The broadcaster today admitted some aspects of the handling of complaints made by Russell Joslin, a reporter at BBC Coventry and Warwickshire, were "not good enough".
Mr Joslin, 50, died in Warwick Hospital on October 22, 2010 after being hit by a bus three days previously.
After being taken to the hospital, he was admitted to nearby psychiatric unit St Michael's before being readmitted to Warwick as an emergency patient.
A post-mortem examination found Mr Joslin died from asphyxiation.
The journalist's family claim his managers could have given him more help after he made allegations that he was sexually harassed by a female colleague, sparking an investigation.
After an investigation by external consultant Lesley Granger, who worked for the BBC until 2008, the BBC today admitted that a number of factors, including the "workplace culture" at the corporation, made it difficult for Mr Joslin to speak out.
Its statement said: "The BBC acknowledges that aspects of the handling of Russell Joslin's case were not good enough. We have apologised unreservedly to the Joslin family.

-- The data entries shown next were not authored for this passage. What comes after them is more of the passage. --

(* ===== verification/LoggerSteps.v ===== *)
(** LoggerSteps: the logger's threads, interleaved.

    Any number of callers of emit, the writer thread (Sink::run), a thread that
    opens and shuts the log, the signal handler and the world outside (files
    changed by others, the clock).  A step is a critical section or an atomic
    access, or the writer's work between two of them. *)
From S2P Require Import Prelude Types Mem Text Print Stdio Logger LoggerThms.
From Stdlib Require Import String Ascii.

Module LoggerSteps.
Import Text Print Stdio Logger LoggerThms.

(** Where the writer is; a batch it has taken, and whether it is the last. *)
Inductive Phase :=
| Off                                            (** no thread *)
| Wait                                           (** in wait_for *)
| Got (batch : list string) (stopping : bool)    (** after the critical section *)
| Opened (batch : list string) (stopping : bool) (** after the reopen and the retry *)
| Writing (batch : list string) (stopping : bool)
| Ended.                                         (** left the loop, not joined *)

#[export] Instance Phase_eq_dec : EqDecision Phase.
Proof. solve_decision. Defined.

Record Sys := mkSys {
  lg : Log;
  ph : Phase;
  calls : list (string * bool);   (** pushes that have seen active and wait for the lock *)
  joining : bool;                 (** shutdown is in join *)
}.

Inductive Label :=
| Called (line : string)
| Sync (line : string)            (** written to stderr by the caller *)
| Accept (line : string) (is_urgent : bool)
| Drop (line : string)
| Took
| Reopened
| Reported (d : Z)
| Wrote (line : string)
| Flushed
| Stopped
| Joined
| OpenedFile
| OpenFailed
| Signal
| World.

Section Steps.
Context {L : Libc}.

Definition with_sh (v : Shared) (s : Sys) : Log := set_sh v (lg s).
Definition with_own (v : Own) (s : Sys) : Log := set_own v (lg s).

"It is clear from the report that a number of factors, including workplace culture, made it more difficult for Russell to raise concerns.

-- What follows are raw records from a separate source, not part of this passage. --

Lemma write_line_rep k line o s : Rep p n o s -> slen (cur s) + slen line < 18446744073709551616 ->
  wp (write_line (S k) line) (fun _ o' => Rep p n o' (seg_write (max_size (opts o)) n line s) /\
    same_log o o' /\ err o' = (if also_stderr (opts o) then String.append (err o) line else err o) /\
    others (fs o) (fs o')) o.
Proof.
  intros HR Hlen. assert (HR' := HR). destruct HR' as [H1 H2 (f & Hf & Hk & Hd & Hi & Ho) H3 H4 H5 H6].
  cbn [write_line]. apply wp_bind, wp_gets, wp_bind. change (id o) with o. unfold opened. rewrite Hf, orb_false_r.
  set (o1 := set_size (slen (String.append (cur s) line)) (set_file (Some (fwrite line f))
               (if also_stderr (opts o) then to_stderr line o else o))).
  set (s1 := mkSegs (old s) (String.append (cur s) line)).
  assert (HR1 : Rep p n o1 s1).
  { unfold o1. split; destruct (also_stderr (opts o)); try done;
      (exists (fwrite line f); split; [done|]; split; [done|]; cbn; by rewrite append_assoc, Hd). }
  assert (Hsz : u64 (size o + Z.of_nat (String.length line)) = slen (String.append (cur s) line)).
  { unfold slen in *. rewrite H3, length_append, Nat2Z.inj_add. apply u64_id. unfold is_u64. lia. }
  assert (Hgoal : wp (modify (set_file (Some (fwrite line f))) ;;
      modify (set_size (u64 (size o + Z.of_nat (String.length line)))) ;;
      o ← gets id;
      when (negb (max_size (opts o) =? 0) && (size o >=? max_size (opts o))) (rotate (notice_with (write_line k))))
    (fun _ o' => Rep p n o' (seg_write (max_size (opts o)) n line s) /\ same_log o o' /\
      err o' = (if also_stderr (opts o) then String.append (err o) line else err o) /\ others (fs o) (fs o'))
    (if also_stderr (opts o) then to_stderr line o else o)).
  { rewrite Hsz. apply wp_bind, wp_modify, wp_bind, wp_modify, wp_bind, wp_gets. fold o1. change (id o1) with o1.
    assert (Ho1 : opts o1 = opts o /\ size o1 = slen (String.append (cur s) line) /\ same_log o o1 /\ fs o1 = fs o /\
      err o1 = if also_stderr (opts o) then String.append (err o) line else err o).
    { unfold o1. by destruct (also_stderr (opts o)). }
    destruct Ho1 as (E1 & E2 & E3 & E4 & E5). rewrite E1, E2. unfold seg_write. apply wp_when; intros ->.
    - eapply wp_mono; [by apply rotate_rep|]. intros [] o2 (R2 & S2 & Er & F2). rewrite E4 in F2.
      split; [done|]. split; [exact (transitivity E3 S2)|]. split; [congruence|done].
    - rewrite E4. by split. }
  apply wp_when; intros E; rewrite E in Hgoal |- *; [apply wp_modify|]; exact Hgoal.
Qed.

Lemma seg_write_cur m line s : slen (cur (seg_write m n line s)) <= slen (cur s) + slen line.
Proof.
  unfold seg_write, slen. destruct (_ && _); cbn; rewrite ?length_append; lia.
Qed.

"Disappointingly, the report also refers to behaviour which falls below the high standards we expect of all those who work for the BBC.
"We would like to take this opportunity to reiterate that the BBC will not tolerate any form of bullying and/or harassment and is committed to providing a workplace in which the dignity of individuals is respected.
"Employees raising a bullying and harassment grievance should be able to do so without fear of victimisation."
It said it would learn lessons from Mr Joslin's death, and is introducing a confidential helpline for staff, run by an independent organisation, as well as reviewing support services for staff.
Sessions are also being held for local radio stations to discuss the BBC's "values and how teams work together", it said. They are expected to start in the next few weeks.
It also said managers might need to take up cases independently - not relying on people to make complaints - and they would get more training on how to recognise bullying and harassment and how to deal with formal and informal complaints.
"We have discussed these actions with the Joslin family and believe that they address the areas which, for Russell, were not good enough.
"Whilst they cannot sadly help Russell, we believe they will make sure that any member of staff who is struggling to cope in the workplace will be better supported in the future."
In a statement Mr Joslin's family said he was let down by the BBC, but praised its "thoroughness" and accepted its findings.
They said: "The BBC clearly let Russell down; they could and should have done more.
"All of their staff regardless of role should be treated equally and have the same standards expected of them.
"Whilst we do not blame any individual and nor should anyone involved in Russell's care do so, tragically it is possible that Russell might still be alive if the BBC system had proactively handled his complaints with more competence, openness and humanity.
"If only the BBC had listened and acted earlier.
"To the BBC's credit however, they have acknowledged their failure and apologised unreservedly.
"This means a great deal to us as a family and we commend their expressed willingness to learn lessons."
They said they were working with the BBC, but said proof of change would come with the implementation of the changes it had promised.
Paying tribute to "excellent old-fashioned journalist" Mr Joslin, they said life without him was "very hard", but added: "The torment he experienced latterly is over and it helps our recovery to know that we, alongside key colleagues, are doing our best to ensure that some good comes from bad.
"We intend to say nothing more until all the facts are brought together at the coroner's inquest."